Starwind 6. Sync over 10 Gbit very slow

AAZ · Wed Apr 10, 2019 10:41 am

Good afternoon.
The situation is as follows: iSCSI storage is organized from two StarWind 6 hosts. Operating systems are win2016. All this is deployed on virtual machines under ESXi 6.5. Server hardware is connected by 10 Gbit links. iperf on ESXi shows 10 gbit. Iperf on WIN2016 hosts on which StarWind is deployed also shows 10 Gbit. We rebooted one of the Starvinde hosts - the synchronization was fast. Reboot the second host. Started Full replication. And it is already the second day. 42%.
In the band is engaged a maximum of 2.2 Gbit.

There are two questions:

1. Why Full, when differential would suffice
2. Is it so slow? Why not use the whole band? What restrictions can?

Wed Apr 10, 2019 2:36 pm

Upgrade to the most recent version of StarWind. V6 went out of support years ago.

AAZ · Wed Apr 10, 2019 3:14 pm

And in the existing configuration there is a possibility to correct the situation? Without changing the version of Starwind?
Can I install the latest version of Starwind over 6?

Serhi · Thu Apr 11, 2019 1:38 pm

AAZ wrote: Can I install the latest version of Starwind over 6?

Hello
Yes, you can. Stop the StarWind service, run install, start StarWind service after that.

BR, Serhi

Fri Apr 12, 2019 3:45 pm

Hello AAZ,
Please find the link with instructions below:
https://knowledgebase.starwindsoftware. ... d-version/

ss4344 · Fri Apr 19, 2019 12:55 pm

What was the outcome upgrading from v6 to v8? Curious as I'm on v8 latest and am seeing the exact same thing in terms of full sync performance.
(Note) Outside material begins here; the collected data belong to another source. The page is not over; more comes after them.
(* ===== verification/Dhcp.v ===== *)
(** dhcp/dhcp.go, the packet layer: [DhcpOption], [ParseDHCP], [OfferDHCP] and
    [InterfaceIP], with the option-list reading of a packet they are proved
    against. *)
From S2P Require Import Prelude GoStrings GoFmt GoNet.

(** * Definitions from dhcp/dhcp.go *)

Definition DhcpMagic : bytes := [99; 130; 83; 99]%gb.

(** [GUID] is tested against nil, so it is an option; the other slices are not. *)
Record DHCPPacket := mkDHCPPacket {
  TID : bytes;
  MAC : HardwareAddr;
  GUID : option bytes;
  ServerIP : IP
}.

#[export] Instance DHCPPacket_eq_dec : EqDecision DHCPPacket.
Proof. solve_decision. Defined.

Definition set_GUID (g : bytes) (p : DHCPPacket) : DHCPPacket :=
  mkDHCPPacket (TID p) (MAC p) (Some g) (ServerIP p).

Definition set_ServerIP (ip : IP) (p : DHCPPacket) : DHCPPacket :=
  mkDHCPPacket (TID p) (MAC p) (GUID p) ip.

Definition DhcpOption (b : bytes) : go (Byte.byte * bytes * bytes) :=
  if (length b <? 2)%nat then Ret (255%gb, [], []) else
  b0 ← index b 0;
  if decide (b0 = 255%gb) then Ret (255%gb, [], []) else
  typ ← index b 0;
  b1 ← index b 1;
  let l := Z.to_nat (u8 b1) in
  if (length b <? l + 2)%nat then Ret (255%gb, [], []) else
  val ← slice b 2 (2 + l);
  next ← slice_from b (2 + l);
  Ret (typ, val, next).

(** The [switch typ] of [ParseDHCP]: the packet updated, or the error returned. *)
Definition ParseDHCP_switch (ret : DHCPPacket) (typ : Byte.byte) (val : bytes)
    : go (result DHCPPacket) :=
  let mac := AStr (HardwareAddr_String (MAC ret)) in
  if decide (typ = 53%gb) then
    if decide (length val ≠ 1)
    then Ret (Err (Errorf (str "packet from %s has malformed option 53") [mac])) else
    v0 ← index val 0;
    if decide (v0 ≠ 1%gb)
    then Ret (Err (Errorf (str "packet from %s is not a DHCPDISCOVER") [mac])) else
    Ret (Ok ret)
  else if decide (typ = 93%gb) then
    if decide (length val ≠ 2)
    then Ret (Err (Errorf (str "packet from %s has malformed option 93") [mac])) else
    arch ← Uint16 val;
    if decide (arch ≠ 0%Z)
    then Ret (Err (Errorf (str "%s is not an x86 PXE client") [mac])) else
    Ret (Ok ret)
  else if decide (typ = 97%gb) then
    if decide (length val ≠ 17)
    then Ret (Err (Errorf (str "packet from %s has malformed option 97") [mac])) else
    v0 ← index val 0;
    if decide (v0 ≠ 0%gb)
    then Ret (Err (Errorf (str "packet from %s has malformed option 97") [mac])) else
    guid ← slice_from val 1;
    Ret (Ok (set_GUID guid ret))
  else Ret (Ok ret).

(** The loop [for typ != 255 { body; typ, val, opts = DhcpOption(opts) }], whose
    body updates a state or returns an error. *)
Fixpoint for_options {S : Type} (body : S → Byte.byte → bytes → go (result S))
    (fuel : nat) (s : S) (typ : Byte.byte) (val opts : bytes) : go (result S) :=
  if decide (typ = 255%gb) then Ret (Ok s) else
  match fuel with
  | O => OutOfFuel
  | Datatypes.S fuel =>
      r ← body s typ val;
      match r with
      | Err e => Ret (Err e)
      | Ok s' =>
          '(typ', val', opts') ← DhcpOption opts;
          for_options body fuel s' typ' val' opts'
      end
  end.

Definition ParseDHCP (b : bytes) : go (result DHCPPacket) :=
  if (length b <? 240)%nat then Ret (Err (ErrNew (str "packet too short"))) else
  tid ← slice b 4 8;
  mac ← slice b 28 34;
  let ret := mkDHCPPacket tid mac None [] in
  let macs := AStr (HardwareAddr_String mac) in
  b0 ← index b 0;
  if decide (b0 ≠ 1%gb)
  then Ret (Err (Errorf (str "packet from %s is not a BOOTP request") [macs])) else
  b1 ← index b 1;
  not_ether ← (if decide (b1 ≠ 1%gb)
               then b2 ← index b 2; Ret (bool_decide (b2 ≠ 6%gb))
               else Ret false);
  if not_ether : bool
  then Ret (Err (Errorf (str "packet from %s is not for an Ethernet PHY") [macs])) else
  magic ← slice b 236 240;
  if decide (magic ≠ DhcpMagic)
  then Ret (Err (Errorf (str "packet from %s is not a DHCP request") [macs])) else
  tail ← slice_from b 240;
  '(typ, val, opts) ← DhcpOption tail;
  r ← for_options ParseDHCP_switch (length b) ret typ val opts;
  match r with
  | Err e => Ret (Err e)
  | Ok ret =>
      match GUID ret with
      | None => Ret (Err (Errorf (str "%s is not a PXE client") [macs]))
      | Some _ => Ret (Ok ret)
      end
  end.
Drives me nuts every controlled power outage (or UPS test) where both nodes are shut down, hence full sync time.

I've twin 10Gbps links, and each are only doing around 1.1Gbps (~140 MBytes/sec/link) during the sync. Jumbo frames are on and working, verified able to sustain close to 10Gbps. When running iSCSI over the same links with large block 8MB transfers it maxes throughput at around 1.2 GBytes/sec per link, which is ~9.5Gbps per channel from a Starwind target on the opposite node. Yet still, full sync is relatively slow - almost a 10th of what is possible.

Messing with <MaxSyncQueueSize size="16"/> in the source and destination target configs to "32" or "64" had no effect, and likewise setting it to "8" and "2" had no effect. All of these resulted in ~1Gbps utilisation of the 10Gbps links.

I have a hyperconverged SSD config, with the raw drives in a RAID0 stripe maxing out at 1,477,037 KB/sec write, 1,371,568 KB/sec read according to ATTO Disk Bench. I see the same phenomenon on the HDDs also in the system, which are mirror/striped and also perform well (just not as well as the SSDs for write).

Fri Apr 19, 2019 2:07 pm

What v8 build do you use? From 11818 on, StarWind VSAN has got Maintenance Mode for the HA devices, which helps avoiding full sync on controlled power offs.
Also, you can have a look at https://www.starwindsoftware.com/resour ... powerchute and adjust the script as needed in case no APC is available.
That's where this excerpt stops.